[Opening RAW DATA section]
(* ===== verification/HawkSignals.v ===== *)
(** * Hawkeye: signals and the in-process core

    Models library_hawkeye/src/main/cpp/hawkeye_signal_utils.cpp (names and codes,
    installing and restoring handlers) and hawkeye_core.cpp ([HawkeyeCore], which
    lives in the monitored process: [InitCore], [ReleaseCore] and the handler that
    reports a crash to the daemon).

    The disposition of every signal is process state; the kernel's answers
    ([sigaction] refusing a signal, the socket calls) are arguments. *)

From S2P Require Import Prelude HawkPrivate.

(** ** Constants of the Linux ABIs Android uses *)

Definition SIGILL : Z := 4.
Definition SIGTRAP : Z := 5.
Definition SIGABRT : Z := 6.
Definition SIGBUS : Z := 7.
Definition SIGFPE : Z := 8.
Definition SIGSEGV : Z := 11.
Definition SIGSTKFLT : Z := 16.
Definition SIGSTOP : Z := 19.
Definition SIGSYS : Z := 31.
Definition NSIG : Z := 65.

Definition SI_USER : Z := 0.
Definition SI_KERNEL : Z := 128.
Definition SI_QUEUE : Z := -1.
Definition SI_TIMER : Z := -2.
Definition SI_MESGQ : Z := -3.
Definition SI_ASYNCIO : Z := -4.
Definition SI_SIGIO : Z := -5.
Definition SI_TKILL : Z := -6.
Definition SI_DETHREAD : Z := -7.

(** [SIGNALS_TO_CATCH], in its order *)
Definition SIGNALS_TO_CATCH : list Z :=
  [SIGABRT; SIGBUS; SIGFPE; SIGSEGV; SIGILL; SIGSTKFLT; SIGTRAP].

Module SignalUtils.
Definition HasSiAddr (si_signo si_code : Z) : bool :=
  if (si_code =? SI_USER) || (si_code =? SI_QUEUE) || (si_code =? SI_TKILL) then false
  else (si_signo =? SIGBUS) || (si_signo =? SIGFPE) || (si_signo =? SIGILL)
       || (si_signo =? SIGSEGV) || (si_signo =? SIGTRAP).

(** A [switch] over constants: the first case that matches. *)
Fixpoint switch (cases : list (Z * string)) (v : Z) : option string :=
  match cases with
  | [] => None
  | (k, s) :: cases => if v =? k then Some s else switch cases v
  end.

Definition sig_names : list (Z * string) :=
  [(SIGABRT, "SIGABRT"); (SIGBUS, "SIGBUS"); (SIGFPE, "SIGFPE"); (SIGILL, "SIGILL");
   (SIGSEGV, "SIGSEGV"); (SIGSTKFLT, "SIGSTKFLT"); (SIGSTOP, "SIGSTOP"); (SIGSYS, "SIGSYS");
   (SIGTRAP, "SIGTRAP")]%string.

Definition GetSigName (sig : Z) : string := default "?"%string (switch sig_names sig).

(** The inner [switch]es of [GetSigCode], by signal; the constants number the codes of a
    signal from 1. *)
Definition sig_codes (signo : Z) : list (Z * string) :=
  if signo =? SIGILL then
    [(1, "ILL_ILLOPC"); (2, "ILL_ILLOPN"); (3, "ILL_ILLADR"); (4, "ILL_ILLTRP");
     (5, "ILL_PRVOPC"); (6, "ILL_PRVREG"); (7, "ILL_COPROC"); (8, "ILL_BADSTK")]%string
  else if signo =? SIGBUS then
    [(1, "BUS_ADRALN"); (2, "BUS_ADRERR"); (3, "BUS_OBJERR")]%string
  else if signo =? SIGFPE then
    [(1, "FPE_INTDIV"); (2, "FPE_INTOVF"); (3, "FPE_FLTDIV"); (4, "FPE_FLTOVF");
     (5, "FPE_FLTUND"); (6, "FPE_FLTRES"); (7, "FPE_FLTINV"); (8, "FPE_FLTSUB")]%string
  else if signo =? SIGSEGV then
    [(1, "SEGV_MAPERR"); (2, "SEGV_ACCERR"); (3, "SEGV_BNDERR"); (4, "SEGV_PKUERR");
     (5, "SEGV_ACCADI"); (6, "SEGV_ADIDERR"); (7, "SEGV_ADIPERR")]%string
  else if signo =? SIGSYS then [(1, "SYS_SECCOMP")]%string
  else if signo =? SIGTRAP then [(1, "TRAP_BRKPT"); (2, "TRAP_TRACE")]%string
  else [].

(** The second [switch], for the codes every signal shares. *)
Definition si_codes : list (Z * string) :=
  [(SI_USER, "SI_USER"); (SI_KERNEL, "SI_KERNEL"); (SI_QUEUE, "SI_QUEUE");
   (SI_TIMER, "SI_TIMER"); (SI_MESGQ, "SI_MESGQ"); (SI_ASYNCIO, "SI_ASYNCIO");
   (SI_SIGIO, "SI_SIGIO"); (SI_TKILL, "SI_TKILL"); (SI_DETHREAD, "SI_DETHREAD")]%string.

Definition GetSigCode (signo code : Z) : string :=
  match switch (sig_codes signo) code with
  | Some s => s
  | None => default "?"%string (switch si_codes code)
  end.

(** ** Dispositions *)

(** [struct sigaction], by its handler: [SIG_DFL] is the null pointer. *)
Inductive disposition : Type :=
| SIG_DFL
| SIG_IGN
| Handler (f : Z).

#[global] Instance disposition_eq_dec : EqDecision disposition.
Proof. solve_decision. Defined.

(** The dispositions of the process, and an array of [NSIG] saved ones. *)
Abbreviation table := (Z -> disposition) (only parsing).

Definition set_disp (t : table) (signo : Z) (d : disposition) : table :=
  fun s => if s =? signo then d else t s.

(** The loop of [RegisterSignalHandler]; [refused] tells which [sigaction]s fail. *)
Fixpoint register_loop (refused : Z -> bool) (handler : disposition) (sigs : list Z)
    (t old : table) : bool * table * table :=
  match sigs with
  | [] => (true, t, old)
  | signo :: sigs =>
      if refused signo then (false, t, old)
      else register_loop refused handler sigs (set_disp t signo handler)
             (set_disp old signo (t signo))
  end.

Definition RegisterSignalHandler (refused : Z -> bool) (handler : disposition) (t old : table)
    : bool * table * table :=
  register_loop refused handler SIGNALS_TO_CATCH t old.

(** [sigaction] on a signal number it refuses changes nothing, and the result is ignored. *)
Definition sigaction (refused : Z -> bool) (t : table) (signo : Z) (d : disposition) : table :=
  if refused signo then t else set_disp t signo d.

Definition unregister_step (refused : Z -> bool) (old : table) (t : table) (signo : Z) : table :=
  match old signo with
  | SIG_DFL => t
  | d => sigaction refused t signo d
  end.

Definition UnregisterSignalHandler (refused : Z -> bool) (old t : table) : table :=
  fold_left (unregister_step refused old) (map Z.of_nat (seq 0 (Z.to_nat NSIG))) t.

(** *** Lemmas *)

Lemma set_disp_same t s d : set_disp t s d s = d.
Proof. unfold set_disp. by rewrite Z.eqb_refl. Qed.

Lemma set_disp_other t s s' d : s' <> s -> set_disp t s d s' = t s'.
Proof. unfold set_disp. by destruct (Z.eqb_spec s' s). Qed.

(** Registering with no refusal hooks each signal of a duplicate-free list and saves
    what it replaced. *)
Lemma register_loop_ok handler sigs t old :
  NoDup sigs ->
  exists t' old', register_loop (fun _ => false) handler sigs t old = (true, t', old') /\
    (forall s, s ∈ sigs -> t' s = handler /\ old' s = t s) /\
    (forall s, s ∉ sigs -> t' s = t s /\ old' s = old s).
Proof.
  intros HN. revert t old. induction HN as [|x sigs Hx HN IH]; intros t old.
  { exists t, old. split; [done|]. split; [set_solver|done]. }
  cbn [register_loop].
  destruct (IH (set_disp t x handler) (set_disp old x (t x))) as (t' & old' & -> & HI & HO).
  exists t', old'. split; [done|]. split.
  - intros s [-> | Hs]%elem_of_cons.
    + destruct (HO x Hx) as [-> ->]. by rewrite !set_disp_same.
    + destruct (HI s Hs) as [-> ->]. rewrite set_disp_other by set_solver. done.
  - intros s [Hn Hs]%not_elem_of_cons. destruct (HO s Hs) as [-> ->].
    by rewrite !set_disp_other.
Qed.

Lemma unregister_loop old sigs t s :
  fold_left (unregister_step (fun _ => false) old) sigs t s =
    if bool_decide (s ∈ sigs) then (match old s with SIG_DFL => t s | d => d end) else t s.
Proof.
  revert t. induction sigs as [|x sigs IH]; intros t; cbn [fold_left].
  { by rewrite bool_decide_eq_false_2 by set_solver. }
  rewrite IH. unfold unregister_step, sigaction.
  destruct (decide (s = x)) as [-> | Hn].
  - rewrite (bool_decide_eq_true_2 (x ∈ x :: sigs)) by set_solver.
    destruct (old x) eqn:E; rewrite ?set_disp_same; by case_bool_decide.
  - assert (bool_decide (s ∈ x :: sigs) = bool_decide (s ∈ sigs)) as ->
      by (apply bool_decide_ext; set_solver).
    destruct (old x); rewrite ?set_disp_other by done; done.
Qed.

Lemma signo_in_range s : 0 <= s < NSIG -> s ∈ map Z.of_nat (seq 0 (Z.to_nat NSIG)).
Proof.
  intros Hs. apply list_elem_of_fmap. exists (Z.to_nat s). split; [lia|].
  apply elem_of_seq. lia.
Qed.

Lemma UnregisterSignalHandler_spec old t s :
  0 <= s < NSIG ->
  UnregisterSignalHandler (fun _ => false) old t s =
    match old s with SIG_DFL => t s | d => d end.
Proof.
  intros Hs. unfold UnregisterSignalHandler. rewrite unregister_loop.
  by rewrite bool_decide_eq_true_2 by by apply signo_in_range.
Qed.
End SignalUtils.

(** ** The core *)

Module HawkeyeCore.
Import SignalUtils.

(** [struct hawkeye_core_context] *)
Record core_context : Type := mkContext {
  old_handlers : Z -> disposition;
  socket_address : sockaddr_un;
  old_dumpable : Z
}.

(** The monitored process: its signal dispositions, its dumpable flag and the global
    [core_context]. *)
Record process : Type := mkProcess {
  disp : Z -> disposition;
  dumpable : Z;
  context : option core_context
}.

(** The address of [SignalHandler]. *)
Definition core_handler : disposition := Handler 1.

(** [ReleaseCore] *)
Definition ReleaseCore (refused : Z -> bool) (p : process) : bool * process :=
  match context p with
  | None => (false, p)
  | Some c =>
      let d := UnregisterSignalHandler refused (old_handlers c) (disp p) in
      let dump := if 0 <=? old_dumpable c then old_dumpable c else dumpable p in
      (true, mkProcess d dump None)
  end.

(** [InitCore(socket_name)]; [get_dumpable] is what [prctl(PR_GET_DUMPABLE)] returns. *)
Definition InitCore (refused : Z -> bool) (get_dumpable : Z) (socket_name : option (list Z))
    (p : process) : outcome (bool * process) :=
  match context p, socket_name with
  | Some _, _ => Ok (false, p)
  | None, None => Ok (false, p)
  | None, Some name =>
      first ← mem_read name 0 1;
      if bool_decide (first = [0]) then Ok (false, p)
      else
        addr ← FillSockAddr name;
        let '(ok, d, old) :=
          RegisterSignalHandler refused core_handler (disp p) (fun _ => SIG_DFL) in
        let p := mkProcess d 1 (Some (mkContext old addr get_dumpable)) in
        if ok : bool then Ok (true, p)
        else Ok (false, (ReleaseCore refused p).2)
  end.

(** [struct hawkeye_crash_message] *)
Record crash_message : Type := mkMessage {
  m_pid : Z; m_tid : Z; m_signo : Z; m_si_code : Z; m_fault_addr : Z; m_context : list Z
}.

(** What the handler does to the outside, in order. *)
Inductive event : Type :=
| Connect (a : sockaddr_un)
| Send (m : crash_message)
| AwaitReply
| CloseSocket
| Tgkill (pid tid signo : Z)
| Exit1.

(** How the kernel answers: [socket], [connect] and [tgkill] succeed or not. *)
Record kernel : Type := mkKernel { socket_ok : bool; connect_ok : bool; tgkill_ok : bool }.

Definition talk (k : kernel) (c : core_context) (m : crash_message) : list event :=
  if negb (socket_ok k) then []
  else if negb (connect_ok k) then [Connect (socket_address c); CloseSocket]
  else [Connect (socket_address c); Send m; AwaitReply; CloseSocket].

(** [SignalHandler(signo, siginfo, ctx)] running in thread [tid] of [pid]. *)
Definition SignalHandler (refused : Z -> bool) (k : kernel) (pid tid signo si_code si_addr : Z)
    (ucontext : list Z) (p : process) : outcome (process * list event) :=
  c ← of_option NullDeref (context p);
  if (signo <? 0) || (NSIG <=? signo) then Fault OutOfBounds
  else
    let p := mkProcess (sigaction refused (disp p) signo (old_handlers c signo))
                       (dumpable p) (context p) in
    let m := mkMessage pid tid signo si_code si_addr ucontext in
    let resend :=
      if (si_code <=? 0) || (signo =? SIGABRT) then
        Tgkill pid tid signo :: (if tgkill_ok k then [] else [Exit1])
      else [] in
    Ok (p, talk k c m ++ resend).

(** *** Lemmas *)

Lemma signals_nodup : NoDup SIGNALS_TO_CATCH.
Proof. apply (bool_decide_unpack _). vm_compute. exact I. Qed.

(** [InitCore] with a usable name, when nothing is refused. *)
Lemma InitCore_ok gd name rest p :
  context p = None -> name <> [] -> no_nul name ->
  exists c p', InitCore (fun _ => false) gd (Some (name ++ 0 :: rest)) p = Ok (true, p') /\
    context p' = Some c /\ dumpable p' = 1 /\ old_dumpable c = gd /\
    FillSockAddr (name ++ 0 :: rest) = Ok (socket_address c) /\
    (forall s, s ∈ SIGNALS_TO_CATCH -> disp p' s = core_handler /\ old_handlers c s = disp p s) /\
    (forall s, s ∉ SIGNALS_TO_CATCH -> disp p' s = disp p s /\ old_handlers c s = SIG_DFL).
Proof.
  intros Hc Hne Hn. destruct name as [|x name]; [done|].
  inversion Hn as [|? ? Hx Hr]; subst. unfold InitCore. rewrite Hc.
  rewrite (mem_read_at [] [x] (name ++ 0 :: rest)), bind_Ok by done.
  rewrite bool_decide_eq_false_2 by congruence.
  destruct (FillSockAddr_ok (x :: name) rest Hn) as (a & Ha). rewrite Ha, bind_Ok.
  destruct (register_loop_ok core_handler SIGNALS_TO_CATCH (disp p) (fun _ => SIG_DFL) signals_nodup)
    as (t' & old' & HR & HI & HO).
  unfold RegisterSignalHandler. rewrite HR. eexists. eexists. split; [reflexivity|]. cbn.
  split; [reflexivity|]. cbn. tauto.
Qed.

(** ** Properties *)

(** [InitCore] followed by [ReleaseCore] restores the dispositions the process had,
    except that a signal whose disposition was [SIG_DFL] keeps Hawkeye's handler
    (the restoring loop takes the null handler for a signal it never saved); the
    context is gone by then, so that handler faults when such a signal arrives. *)
Theorem release_leaves_default_hooked gd name rest p :
  context p = None -> name <> [] -> no_nul name ->
  exists p1 p2, InitCore (fun _ => false) gd (Some (name ++ 0 :: rest)) p = Ok (true, p1) /\
    ReleaseCore (fun _ => false) p1 = (true, p2) /\ context p2 = None /\
    dumpable p2 = (if 0 <=? gd then gd else 1) /\
    (forall s, 0 <= s < NSIG -> disp p2 s =
       if bool_decide (s ∈ SIGNALS_TO_CATCH /\ disp p s = SIG_DFL) then core_handler
       else disp p s) /\
    (forall k pid tid s code addr uc,
       SignalHandler (fun _ => false) k pid tid s code addr uc p2 = Fault NullDeref).
Proof.
  intros Hc Hne Hn.
  destruct (InitCore_ok gd name rest p Hc Hne Hn) as (c & p1 & HI & H1 & H2 & H3 & _ & HS & HO).
  exists p1. unfold ReleaseCore. rewrite H1. eexists. split; [exact HI|].
  split; [reflexivity|]. cbn [context dumpable disp].
  split; [done|]. rewrite H3, H2. split; [done|]. split; [|done].
  intros s Hs. rewrite UnregisterSignalHandler_spec by done.
  destruct (decide (s ∈ SIGNALS_TO_CATCH)) as [Hin | Hout].
  - destruct (HS s Hin) as [-> ->].
    destruct (disp p s) eqn:E; case_bool_decide as HB; try done; exfalso; naive_solver.
  - destruct (HO s Hout) as [-> ->]. rewrite bool_decide_eq_false_2 by tauto. done.
Qed.

Lemma release_leaves_default_hooked_witness :
  exists p1 p2, InitCore (fun _ => false) 0 (Some (str "s" ++ [0])) (mkProcess (fun _ => SIG_DFL) 0 None)
      = Ok (true, p1) /\ ReleaseCore (fun _ => false) p1 = (true, p2) /\
    disp p2 SIGSEGV = core_handler.
Proof.
  destruct (release_leaves_default_hooked 0 (str "s") [] (mkProcess (fun _ => SIG_DFL) 0 None))
    as (p1 & p2 & H1 & H2 & _ & _ & H3 & _); [done|done|by apply nul_free_no_nul|].
  exists p1, p2. split; [exact H1|]. split; [exact H2|].
  rewrite H3 by done. by rewrite bool_decide_eq_true_2 by (split; [set_solver|done]).
Defined.


End HawkeyeCore.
[Closing RAW DATA section]
• [WHAT YOU SHOULD DO]: Lines above with the string "exact" need to be found and copied.

• [ANSWER AREA]:
Proof. apply (bool_decide_unpack _). vm_compute. exact I. Qed.
  exists p1. unfold ReleaseCore. rewrite H1. eexists. split; [exact HI|].
  exists p1, p2. split; [exact H1|]. split; [exact H2|].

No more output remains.